Over the past few years, I have begun to think more deeply about my relationship to the greater sphere of life and Nature. One of the things I love about Global Tea Hut is that the approach to tea is interwoven with an approach to life and encourages one toward self-cultivation and connection to something greater than oneself - whether that be spirituality or ecology or community. On this annual trip, which was my first meeting with Wu De and other members of the Global Tea Hut community (beyond my friends at home), I had the opportunity to explore tea from all these perspectives and found that it yielded some important insights about my life and my way of thinking.
First, the community. During the orientation on the first day of the trip, Wu De challenged us to become a tribe within a day's time. At the time, I thought this statement was about inclusiveness - making sure that no one felt isolated and that those who did not have previous connections (like myself ) felt a part of the group. And that did happen - the generosity, affection, openness and kindness of the people on the trip made friendship possible in a short time - but, over the course of the trip, I also came to think about how "tribe" relates to lineage and tradition. Over the years, my tea practice and my spiritual practice have primarily involved self-study - reading books, sutras, issues of Global Tea Hut, etc. All of these things helped me to progress along my path, but at the same time I knew that something was missing, and that despite sitting silent retreats, going to regular yoga classes and drinking a lot of tea, I was still searching for a connection to something larger. I thought that thing was lineage - a stream of practice passed on through the years, connecting one to the sages of old. But it occurred to me on the trip that it was also connection to people. It occurred to me that lineage is a living thing, carried on and molded by the people who practice in that tradition, and in that way, it is inseparable from them. Lineage lives and breathes and drinks tea! And so, in connecting to tribe, I connected to lineage and found a community of practitioners that I came to call friends.

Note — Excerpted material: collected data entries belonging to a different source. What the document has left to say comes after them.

(** C32: a dead LLDP watch does not persist: with ticks at most [d] apart, an
    observer that runs but whose watch stays dead and whose repairs keep failing
    is dropped and replaced by a new one - which starts when a candidate does -
    at the latest five times the retry interval plus [d] after the watch died,
    whatever the producers, the consumer and the resync do meanwhile. *)
Theorem dead_watch_replaced d t0 ops last q s :
  (0 ≤ d)%Z → rt_observer s = true → (0 ≤ rt_reconnectFailures s < kLldpReconnectFailureLimit)%Z →
  (rt_lastLldpReconnect s ≤ t0)%Z → (kLldpRetryInterval ≤ t0)%Z →
  dead_run d t0 ops last → (t0 + 5 * (kLldpRetryInterval + d) ≤ last)%Z →
  replaced (runtime_run ops (q, s)).1 (t0 + 5 * (kLldpRetryInterval + d)).
Proof.
  intros Hd Ho Hf Hl Ht Hrun Hlast.
  assert (HR : (0 < kLldpRetryInterval)%Z) by done.
  assert (Hs : on_schedule d t0 t0 s) by (unfold on_schedule; split_and!; [done|lia|lia|nia|nia]).
  clear Ho Hf Hl. enough (∀ prev, on_schedule d t0 prev s → (t0 ≤ prev)%Z → dead_run d prev ops last →
    replaced (runtime_run ops (q, s)).1 (t0 + 5 * (kLldpRetryInterval + d))) by eauto using Z.le_refl.
  clear Hs Hrun. revert q s.
  induction ops as [|op ops IH]; intros q s prev Hs Hp Hrun.
  - cbn in Hrun. subst prev. destruct Hs as (_ & Hf & _ & Hs). unfold kLldpReconnectFailureLimit in Hf. nia.
  - cbn [runtime_run]. destruct op as [x| |i now]; cbn [runtime_op].
    + specialize (IH (queue_push x q).2 s prev Hs Hp Hrun). by destruct (runtime_run ops _).
    + specialize (IH (queue_tryPop q).2 s prev Hs Hp Hrun). by destruct (runtime_run ops _).
    + destruct Hrun as (Hi & Hn & Hrun). pose proof (tick_schedule d t0 prev i now q s Hi ltac:(lia) Hn Hs) as Hk.
      destruct (tick reassertInterval i now q s) as [[acts q1] s1]. specialize (IH q1 s1 now).
      destruct (runtime_run ops (q1, s1)) as [l2 st2]. apply replaced_app.
      destruct Hk as [?|Hs']; [by left|right]. apply IH; [done|lia|done].
Qed.
End supervision.

(** * Specification: life cycle *)

Section lifecycle.
Context {Q : Type} `{BoundedQueueLaws Q} (reassertInterval : Z).

(** What is open or running. *)
Record Parts := mkParts { p_queue : bool; p_consumer : bool; p_lldp : bool; p_monitor : bool }.

Definition guard_parts (b : bool) (w : Parts) : option Parts := if b then Some w else None.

The second insight was related to ecology and spirituality. As I mentioned before, one of the things I love about Global Tea Hut is the approach to Tea in a larger context, including environmental sustainability and conservation. We explored this aspect of Tea as we visited two ecological tea farms, full of spiders, wasps, salamanders and giant moths. We got to experience, too, the beauty and splendor of the mountains of Huangshan, gazing upon distant peaks that seemed out of an ancient scroll or a dream. In these environments, an appreciation of this world seemed to come quite spontaneously and left me with a sense of awe. But one of the things I keep coming back to regarding the intersection of Tea and ecology did not happen out among the plants and mountains, but huddled around tables drinking tea on our first night in the mountains.
Following one of Wu De's talks, I had the opportunity to ask about the intersection between living tea and human activity. In a universal sense, all things are Nature. The idea that there is anything not encompassed by Nature is a fiction that humans use to draw distinctions between things - in particular, between humans and everything else. This implies that humans are somehow governed by different rules as the rest of the natural world, and that the things that humans do fall into a different category. But in a universe that is a cohesive whole, where nothing is added or removed (via extra-dimensional portal or otherwise), this is simply not the case. Humans are included in this whole, in Nature, as are all the things that humans do. As Wu De spoke about this, he used the example of a Zen garden, and how the changes made by the person tending the garden are as natural as a trail created by a rabbit or the grazing of a deer.
By extension, cities, cars, art and smartphones are part of Nature. So too are the use of chemical fertilizers, pesticides, and monoculture. Despite my tendency to think of human activity as separate from Nature, and to view this separate Nature in a more favorable light, in looking deeply I had to admit that human activity, too, (however much it alters the system) is included in Nature and operates by the same principles. There is no real, meaningful distinction - and this way of thinking only fosters a continued sense that I am different from Nature. But this leads to questions - In the context of the whole, how significant are the efforts we make toward things like sustainable farming and living tea? How does one reconcile the harm one sees being acted out around them with the knowledge that the whole of Nature is fundamentally complete and does not discriminate as we do? They were questions I had asked myself many times. Among other things, Wu De noted in his response that the co-existence of relative and absolute aspects of reality is a central paradox of the spiritual life. The key is to learn to maintain awareness of the absolute as we work in the relativity of our daily lives, and to recognize that we are living the resolution of these two aspects of existence. At some point words fail and there is only one thing to do: "Drink your tea!"
To live the spiritual life is to find space within dissonance, recognizing the completeness of the ecological whole even as we encounter the seeming imperfection and suffering of the world around us. One of the results of this space seems to be a gradual widening of identity to include things beyond just flesh and bone. Tea can be a wonderful way of remembering that fundamental connection to Nature and expanding the sense of self to include all of Existence. Seeing the farms, the farmers, the tea plants and the insects on the trip, all of which contributed to the cup of tea I now drink, was a reminder of this larger sphere. And with each silent session we shared as a community on the trip, I found myself appreciating the opportunity I had to remember this connection with something larger than my relative self.